* [Assigned task] Your answer should be the full listing, copied word for word.

* [Given records]
Lemma empty_wf q : wf (empty_state q).
Proof.
  split; simpl; try done; try apply NoDup_nil_2; try (by intros ? ?%not_elem_of_nil).
Qed.

Lemma reachable_wf q s : rtc step (empty_state q) s -> wf s.
Proof.
  intros Hr. cut (wf (empty_state q)); [|apply empty_wf].
  induction Hr as [|s1 s2 s3 H12 _ IH]; [done|]. eauto using step_wf.
Qed.
End steps.

(** ** A branch and its sibling *)

(** A branch that releases a variable leaves its sibling a pristine view.
    Neutralizing an entry no committed jump reaches, inside a branch, and
    rolling back to the branch's entry snapshot gives back the snapshot's
    bindings, its stack, and every entry on it unchanged. *)
Theorem sibling_sees_pristine {cb : Callbacks} r s0 e snap :
  wf s0 -> snapshot s0 = (Ok snap, s0) -> heap s0 !! r = Some e -> e_name e ∉ captured_labels s0 ->
  (forall r', r' ∈ epilogue_stack s0 -> flagged_at (heap s0) r' = false) ->
  r ∈ epilogue_stack s0 ->
  exists n s1 s2, neutralize r s0 = (Ok (n, []), s1) /\ (r ∉ epilogue_stack s1) /\
    restore snap s1 = (Ok tt, s2) /\
    bindings s2 = bindings s0 /\ live s2 = live s0 /\ epilogue_stack s2 = epilogue_stack s0 /\
    forall r', r' ∈ epilogue_stack s0 -> heap s2 !! r' = heap s0 !! r'.
Proof.
  intros Hwf Hsnap He Hc Hunf Hr. rewrite (neutralize_static r s0 e) by done.
  set (n := next_ref s0). set (s1 := set_epilogue_stack _ _).
  pose proof (fresh_not_in_stack _ _ _ _ _ Hwf) as Hn.
  pose proof (fun x => replace_first_elem r n (epilogue_stack s0) x (inv_nodup _ _ _ _ _ Hwf) Hr Hn) as Hel.
  exists n, s1. eexists. split; [done|]. split; [intros [->|[_ ?]]%Hel; done|].
  assert (Hheap : forall r', r' <> n -> heap s1 !! r' = heap s0 !! r').
  { intros r' Hne. simpl. by rewrite lookup_insert_ne. }
  split; [apply (restore_run s0 snap s1 Hsnap)|].
  - simpl. by rewrite replace_first_length.
  - intros r' [->|[Hr' _]]%Hel; simpl; rewrite lookup_insert_is_Some; [by left|].
    destruct (decide (n = r')); [by left|right]. split; [done|]. by eapply inv_stack.
  - split_and!; [done|done| |].
    + cbn [epilogue_stack set_epilogue_stack]. unfold restored_stack.
      rewrite drop_ge by (simpl; rewrite replace_first_length; lia). rewrite app_nil_r.
      assert (Hz : forall l l', length l = length l' -> (forall c, c ∈ l' -> flagged_at (heap s1) c = false) ->
        zip_with (fun orig cur => if flagged_at (heap s1) cur then cur else orig) l l' = l).
      { induction l as [|x l IH]; intros [|y l'] Hlen Hfl; simplify_eq/=; [done|].
        rewrite Hfl by left. f_equal. apply IH; [lia|]. intros c Hc'. apply Hfl. by right. }
      apply Hz; [simpl; by rewrite replace_first_length|].
      intros c [->|[Hc' _]]%Hel; unfold flagged_at.
      * simpl. rewrite lookup_insert_eq. unfold is_flag_guarded. simpl.
        specialize (Hunf r Hr). unfold flagged_at, is_flag_guarded in Hunf. by rewrite He in Hunf.
      * rewrite Hheap by (intros ->; done). by apply Hunf.
    + intros r' Hr'. apply Hheap. intros ->. done.
Qed.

* [Response to the task]
Lemma empty_wf q : wf (empty_state q).
Proof.
  split; simpl; try done; try apply NoDup_nil_2; try (by intros ? ?%not_elem_of_nil).
Qed.

Lemma reachable_wf q s : rtc step (empty_state q) s -> wf s.
Proof.
  intros Hr. cut (wf (empty_state q)); [|apply empty_wf].
  induction Hr as [|s1 s2 s3 H12 _ IH]; [done|]. eauto using step_wf.
Qed.
End steps.

(** ** A branch and its sibling *)

(** A branch that releases a variable leaves its sibling a pristine view.
    Neutralizing an entry no committed jump reaches, inside a branch, and
    rolling back to the branch's entry snapshot gives back the snapshot's
    bindings, its stack, and every entry on it unchanged. *)
Theorem sibling_sees_pristine {cb : Callbacks} r s0 e snap :
  wf s0 -> snapshot s0 = (Ok snap, s0) -> heap s0 !! r = Some e -> e_name e ∉ captured_labels s0 ->
  (forall r', r' ∈ epilogue_stack s0 -> flagged_at (heap s0) r' = false) ->
  r ∈ epilogue_stack s0 ->
  exists n s1 s2, neutralize r s0 = (Ok (n, []), s1) /\ (r ∉ epilogue_stack s1) /\
    restore snap s1 = (Ok tt, s2) /\
    bindings s2 = bindings s0 /\ live s2 = live s0 /\ epilogue_stack s2 = epilogue_stack s0 /\
    forall r', r' ∈ epilogue_stack s0 -> heap s2 !! r' = heap s0 !! r'.
Proof.
  intros Hwf Hsnap He Hc Hunf Hr. rewrite (neutralize_static r s0 e) by done.
  set (n := next_ref s0). set (s1 := set_epilogue_stack _ _).
  pose proof (fresh_not_in_stack _ _ _ _ _ Hwf) as Hn.
  pose proof (fun x => replace_first_elem r n (epilogue_stack s0) x (inv_nodup _ _ _ _ _ Hwf) Hr Hn) as Hel.
  exists n, s1. eexists. split; [done|]. split; [intros [->|[_ ?]]%Hel; done|].
  assert (Hheap : forall r', r' <> n -> heap s1 !! r' = heap s0 !! r').
  { intros r' Hne. simpl. by rewrite lookup_insert_ne. }
  split; [apply (restore_run s0 snap s1 Hsnap)|].
  - simpl. by rewrite replace_first_length.
  - intros r' [->|[Hr' _]]%Hel; simpl; rewrite lookup_insert_is_Some; [by left|].
    destruct (decide (n = r')); [by left|right]. split; [done|]. by eapply inv_stack.
  - split_and!; [done|done| |].
    + cbn [epilogue_stack set_epilogue_stack]. unfold restored_stack.
      rewrite drop_ge by (simpl; rewrite replace_first_length; lia). rewrite app_nil_r.
      assert (Hz : forall l l', length l = length l' -> (forall c, c ∈ l' -> flagged_at (heap s1) c = false) ->
        zip_with (fun orig cur => if flagged_at (heap s1) cur then cur else orig) l l' = l).
      { induction l as [|x l IH]; intros [|y l'] Hlen Hfl; simplify_eq/=; [done|].
        rewrite Hfl by left. f_equal. apply IH; [lia|]. intros c Hc'. apply Hfl. by right. }
      apply Hz; [simpl; by rewrite replace_first_length|].
      intros c [->|[Hc' _]]%Hel; unfold flagged_at.
      * simpl. rewrite lookup_insert_eq. unfold is_flag_guarded. simpl.
        specialize (Hunf r Hr). unfold flagged_at, is_flag_guarded in Hunf. by rewrite He in Hunf.
      * rewrite Hheap by (intros ->; done). by apply Hunf.
    + intros r' Hr'. apply Hheap. intros ->. done.
Qed.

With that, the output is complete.